Pepián de Pollo
Pepián de Pollo is a complex, hearty Guatemalan stew characterized by its thick, dark sauce made from toasted seeds, nuts, and charred vegetables. It is a soul-warming dish that perfectly marries indigenous Mayan techniques with Spanish ingredients like cinnamon and cloves.
by United by Taste
Pepián is widely considered the national dish of Guatemala and was declared a National Cultural Heritage in 2007. Its origins are deeply rooted in the Kaqchikel Mayan culture, where it was historically served during religious and ceremonial rituals.
The dish is a "Mestizo" creation—it represents the blending of two worlds. The pre-Hispanic base relies on pumpkin seeds (pepitoria), sesame seeds, and local chilies (typically guaque and pasa), while the Spanish influence brought meat, cinnamon, and cilantro to the pot.

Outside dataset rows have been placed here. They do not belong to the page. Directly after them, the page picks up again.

(** * Rule-based itinerary planner: a shallow embedding of
      [itinerary/services.py] ([ItineraryPlannerService]) and the properties
      of its filter, selector, clusterer and day scheduler.

    Conventions of the embedding.
    - Python [int] is [Z]; Python [float] is the kernel's binary64 [float];
      a nullable [DecimalField] is [option float], holding the value
      [float(field)] (a Decimal is falsy exactly when that value is zero).
    - A raised exception is the [Raise] branch of [Py.result].
    - The source's haversine [_calculate_distance] (libm's sin, cos, asin)
      and the built-ins [round] and [sum] over floats are parameters of the
      [Planner] section;
      [datetime.strptime(_, '%Y-%m-%d')] is a parameter too and the clock
      read by [datetime.now()] is an explicit argument.  The distance is a
      total function here: the [ValueError] that [math.asin] raises when
      rounding pushes the haversine term above 1 (near-antipodal points) is
      outside the model.
    - A calendar date is its proleptic Gregorian ordinal; a time of day is
      the number of minutes since 1900-01-01 00:00 (what [strptime('%H:%M')]
      yields), rendered by [strftime_HM].  The range limit of [datetime]
      (year 9999, an [OverflowError] of [date + timedelta]) is not modelled.
    - The comparisons [t > m * 1.5] of an int [t] with an int limit [m] are
      the integer comparison [3 * m < 2 * t], which is what the float
      product gives as long as [3 * m] is below 2^53.
    - A queryset is the list of its rows in the order the database returns
      them. *)

From Stdlib Require Import ZArith List String Ascii Floats Lia.
From stdpp Require Import base option list gmap sets strings.

#[local] Open Scope Z_scope.
#[local] Set Warnings "-inexact-float".

(** ** The Python runtime pieces the planner relies on *)

Module Py.

Inductive exn : Set :=
| TypeError | ValueError | OverflowError | KeyError | MultipleObjectsReturned.

Inductive result (A : Type) : Type :=
| Ok (a : A)
| Raise (e : exn).
#[global] Arguments Ok {A} a.
#[global] Arguments Raise {A} e.

#[global] Instance result_ret : MRet result := @Ok.
#[global] Instance result_bind : MBind result :=
  λ A B f m, match m with Ok a => f a | Raise e => Raise e end.

Definition returns {A} (m : result A) : bool :=
  match m with Ok _ => true | Raise _ => false end.

(** [float(x)] for a nullable Decimal: [float(None)] is a TypeError. *)
Definition float_of (x : option float) : result float :=
  match x with Some v => Ok v | None => Raise TypeError end.

(** Truthiness of a nullable Decimal: not None and not zero. *)
Definition truthy (x : option float) : bool :=
  match x with Some v => negb (v =? 0)%float | None => false end.

(** [int(x)] for a float: truncation towards zero; NaN is a ValueError and
    an infinity an OverflowError. *)
Definition int (x : float) : result Z :=
  match Prim2SF x with
  | S754_zero _ => Ok 0
  | S754_infinity _ => Raise OverflowError
  | S754_nan => Raise ValueError
  | S754_finite s m e =>
      let a := Z.shiftl (Z.pos m) e in Ok (if s then - a else a)
  end.

(** [l[:n]], also for a negative [n]. *)
Definition slice_to {A} (l : list A) (n : Z) : list A :=
  if 0 <=? n then take (Z.to_nat n) l
  else take (Z.to_nat (Z.of_nat (length l) + n)) l.

(** [range(a, b)]. *)
Definition range (a b : Z) : list Z := seqZ a (b - a).

(** [x or d] for an int. *)
Definition int_or (x d : Z) : Z := if x =? 0 then d else x.

(** [l.sort(key=...)]: the stable sort, written as the insertion of each
    element behind the elements that are not greater.  [lt a b] is the
    comparison [key(a) < key(b)]; [reverse=True] is the same sort under the
    converse comparison. *)
Fixpoint insert_sorted {A} (lt : A → A → bool) (x : A) (l : list A) : list A :=
  match l with
  | [] => [x]
  | y :: l' => if lt x y then x :: y :: l' else y :: insert_sorted lt x l'
  end.
(** * estimate.c: least-squares regression by the normal equations

    A shallow embedding of [src/pa2/estimate.c].  The C program works on
    [double **] matrices that live on the heap and are mutated in place, so
    the embedding is a state-and-error monad over a store of matrices:
    a pointer is an index into the store, [matrix[i][j]] is a bounds-checked
    load or store, and an access outside an allocation has no result.

    The scalar type is abstract and nothing is assumed of its operations:
    what is proved of the functions holds of the IEEE binary64 numbers of
    the program, at which the development is instantiated.  Where a
    statement is about exact arithmetic it says so, by the class [Exact]
    of the arithmetic of a field, which the rationals have and [double]
    has not.  Dimensions and loop counters, [int] in C, only run between 0
    and a dimension and are natural numbers here. *)

From Stdlib Require Import Floats.
From Stdlib Require Import ZArith QArith Qcanon Field Ring Lqa String Ascii.
From Stdlib Require Import DecimalString.
From stdpp Require Import base option list.

Open Scope string_scope.

(** ** Scalars *)

(** The arithmetic of the program: the constants 0 and 1 and [+ - * /] on
    [double].  No law is assumed. *)
Class Scalar (F : Type) := {
  zero : F;
  one : F;
  add : F -> F -> F;
  mul : F -> F -> F;
  sub : F -> F -> F;
  div : F -> F -> F
}.

(** Exact arithmetic: the operations are those of a field, as on the
    rationals and the reals.  The arithmetic of [double] is not exact. *)
Class Exact (F : Type) `{Scalar F} := {
  opp : F -> F;
  inv : F -> F;
  scalar_field : field_theory zero one add mul sub opp div inv eq
}.
Lemma rmatch_sound {R : Type} (D : string -> list N -> Prop) (r : Re.regex) :
  Words.respects D r ->
  forall (st : Re.mstate) (k : Re.mstate -> option R) (m : R),
    Words.ok_groups D (Re.groups st) ->
    Re.rmatch r st k = Some m ->
    exists (st' : Re.mstate) (w : list N),
      k st' = Some m
      /\ Words.Lang r w
      /\ Re.rest st = w ++ Re.rest st'
      /\ Re.pos st' = (Re.pos st + length w)%nat
      /\ Words.ok_groups D (Re.groups st')
      /\ (forall name : string,
            is_Some (Re.groups st !! name) \/ Words.sets r name = true ->
            is_Some (Re.groups st' !! name)).
Proof.
  induction r as [|p|r1 IH1 r2 IH2|r1 IH1 r2 IH2|r1 IH1|r1 IH1|name r1 IH1| |];
    intros Hres st k m Hok Hm; simpl in Hm.
  - (* Eps *)
    stay_at st; constructor.
  - (* Chr *)
    destruct (Re.rest st) as [|c cs] eqn:Hrest; [discriminate|].
    destruct (p c) eqn:Hp; [|discriminate].
    eexists _, [c]. cbn [Re.rest Re.pos Re.groups]. six_goals.
    + exact Hm.
    + now constructor.
    + reflexivity.
    + simpl. lia.
    + exact Hok.
    + intros name [H|H]; [exact H | discriminate].
  - (* Seq *)
    destruct Hres as [Hres1 Hres2].
    destruct (IH1 Hres1 _ _ _ Hok Hm) as (st1 & w1 & Hk1 & L1 & E1 & P1 & G1 & S1).
    destruct (IH2 Hres2 _ _ _ G1 Hk1) as (st2 & w2 & Hk2 & L2 & E2 & P2 & G2 & S2).
    exists st2, (w1 ++ w2). six_goals.
    + exact Hk2.
    + now constructor.
    + rewrite E1, E2. now rewrite app_assoc.
    + rewrite P2, P1, length_app. lia.
    + exact G2.
    + intros name [H|H].
      * apply S2. left. apply S1. now left.
      * simpl in H. apply orb_true_iff in H as [H|H].
        -- apply S2. left. apply S1. now right.
        -- apply S2. now right.
  - (* Alt *)
    destruct Hres as [Hres1 Hres2].
    destruct (Re.rmatch r1 st k) as [m1|] eqn:Hm1.
    + injection Hm as <-.
      destruct (IH1 Hres1 _ _ _ Hok Hm1) as (st1 & w1 & Hk1 & L1 & E1 & P1 & G1 & S1).
      exists st1, w1. six_goals; try assumption.
      * now apply Words.lang_alt_l.
      * intros name [H|H]; apply S1; [now left|].
        simpl in H. apply andb_true_iff in H as [H _]. now right.
    + destruct (IH2 Hres2 _ _ _ Hok Hm) as (st2 & w2 & Hk2 & L2 & E2 & P2 & G2 & S2).
      exists st2, w2. six_goals; try assumption.
      * now apply Words.lang_alt_r.
      * intros name [H|H]; apply S2; [now left|].
        simpl in H. apply andb_true_iff in H as [_ H]. now right.
  - (* Opt *)
    simpl in Hres.
    destruct (Re.rmatch r1 st k) as [m1|] eqn:Hm1.
    + injection Hm as <-.
      destruct (IH1 Hres _ _ _ Hok Hm1) as (st1 & w1 & Hk1 & L1 & E1 & P1 & G1 & S1).
      exists st1, w1. six_goals; try assumption.
      * now apply Words.lang_opt_some.
      * intros name [H|H]; [|discriminate]. apply S1. now left.
    + stay_at st; apply Words.lang_opt_none.
  - (* Star *)
    simpl in Hres. revert Hm. generalize (length (Re.rest st)) as fuel.
    intros fuel. revert st Hok.
    induction fuel as [|fuel IHfuel]; intros st Hok Hm.
    + stay_at st; apply Words.lang_star_nil.
    + match type of Hm with
      | match Re.rmatch r1 st ?again with _ => _ end = _ =>
          destruct (Re.rmatch r1 st again) as [m1|] eqn:Hm1
      end.
      * injection Hm as <-.
        destruct (IH1 Hres _ _ _ Hok Hm1)
          as (st1 & w1 & Hk1 & L1 & E1 & P1 & G1 & S1).
        cbv beta in Hk1.
        destruct (Re.pos st <? Re.pos st1)%nat; [|discriminate].
        destruct (IHfuel st1 G1 Hk1)
          as (st2 & w2 & Hk2 & L2 & E2 & P2 & G2 & S2).
        exists st2, (w1 ++ w2). six_goals.
        -- exact Hk2.
        -- now apply Words.lang_star_step.
        -- rewrite E1, E2. now rewrite app_assoc.
        -- rewrite P2, P1, length_app. lia.
        -- exact G2.
        -- intros name [H|H]; [|discriminate].
           apply S2. left. apply S1. now left.
      * stay_at st; apply Words.lang_star_nil.
  - (* Group *)
    destruct Hres as [Hres1 Hname].
    destruct (IH1 Hres1 _ _ _ Hok Hm) as (st1 & w & Hk1 & L1 & E1 & P1 & G1 & S1).
    cbv zeta in Hk1.
    assert (Htext : take (Re.pos st1 - Re.pos st) (Re.rest st) = w).
    { rewrite E1, P1. replace (Re.pos st + length w - Re.pos st)%nat
        with (length w) by lia.
      rewrite take_app_le by lia. apply take_ge. lia. }
    rewrite Htext in Hk1.
    exists {| Re.pos := Re.pos st1; Re.rest := Re.rest st1;
              Re.groups := <[name := w]> (Re.groups st1) |}, w.
    cbn [Re.rest Re.pos Re.groups]. six_goals.
    + exact Hk1.
    + now constructor.
    + exact E1.
    + exact P1.
    + intros n t. destruct (decide (name = n)) as [<-|Hne].
      * rewrite lookup_insert_eq. intros [= <-]. now apply Hname.
      * rewrite lookup_insert_ne by assumption. apply G1.
    + intros n HS. destruct (decide (name = n)) as [<-|Hne].
      * rewrite lookup_insert_eq. eauto.
      * rewrite lookup_insert_ne by assumption. apply S1.
        destruct HS as [H|H]; [now left|]. right.
        simpl in H. apply orb_true_iff in H as [H|H]; [|exact H].
        apply String.eqb_eq in H. contradiction.
  - (* Bol *)
    destruct (Re.pos st =? 0)%nat; [|discriminate].
    stay_at st; constructor.
  - (* Eol *)
    assert (Hk : k st = Some m).
    { destruct (Re.rest st) as [|c [|c' cs]]; try discriminate; [exact Hm|].
      destruct (c =? 10)%N; [exact Hm | discriminate]. }
    stay_at st; constructor.
Qed.

(** ** The words of the version pattern *)

Lemma range_digit (c : N) :
  Re.range 48 57 c = true -> version.is_ascii_digit c = true.
Proof.
  unfold Re.range, Re.sre_lower, version.is_ascii_digit.
  change (existsb _ [105%N; 115%N]) with false. rewrite orb_false_r.
  destruct ((65 <=? c) && (c <=? 90))%N eqn:Hupper.
  - apply andb_true_iff in Hupper as [H1 H2].
    apply N.leb_le in H1, H2. intros H.
    apply andb_true_iff in H as [_ H]. apply N.leb_le in H. lia.
  - destruct (c =? 304)%N; [discriminate|].
    destruct (c =? 8490)%N; [discriminate|]. trivial.
Qed.

Lemma lang_star_class (p : N -> bool) (w : list N) :
  Words.Lang (Re.Star (Re.Chr p)) w -> forallb p w = true.
Proof.
  intros HL. remember (Re.Star (Re.Chr p)) as r eqn:Hr.
  induction HL; try discriminate; [reflexivity|].
  injection Hr as ->. inversion HL1; subst. simpl.
  rewrite IHHL2 by reflexivity. now rewrite andb_true_r.
Qed.

Lemma lang_plus_class (p : N -> bool) (w : list N) :
  Words.Lang (Re.Plus (Re.Chr p)) w ->
  exists (c : N) (w' : list N), w = c :: w' /\ p c = true /\ forallb p w' = true.
Proof.
  unfold Re.Plus. intros HL. inversion HL as [| |? ? w1 w2 H1 H2| | | | | | | | |]; subst.
  inversion H1; subst. exists c, w2. repeat split; [assumption|].
  now apply lang_star_class.
Qed.

Lemma forallb_digit (w : list N) :
  forallb (Re.range 48 57) w = true -> forallb version.is_ascii_digit w = true.
Proof.
  induction w as [|c w IH]; simpl; [reflexivity|].
  intros H. apply andb_true_iff in H as [Hc Hw].
  now rewrite (range_digit c Hc), IH.
Qed.

Lemma lang_digits (w : list N) :
  Words.Lang version.digits w -> version.isdigit w = true.
Proof.
  intros HL. destruct (lang_plus_class _ _ HL) as (c & w' & -> & Hc & Hw).
  unfold version.isdigit. simpl.
  now rewrite (range_digit c Hc), (forallb_digit w' Hw).
Qed.

Lemma lang_seq_inv (r1 r2 : Re.regex) (w : list N) :
  Words.Lang (Re.Seq r1 r2) w ->
  exists w1 w2 : list N, w = w1 ++ w2 /\ Words.Lang r1 w1 /\ Words.Lang r2 w2.
Proof. intros HL. inversion HL; subst. eauto. Qed.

While chicken is the most common protein today, you will find variations using beef or pork, and in some regions, a "Pepián Negro" which is darker and more toasted, versus a "Pepián Colorado" which is redder and uses more achiote or tomatoes. Unlike some Mexican moles which can be sweet, Pepián is savory, earthy, and nutty. It is traditionally served with a side of white rice and thick, hand-slapped corn tortillas.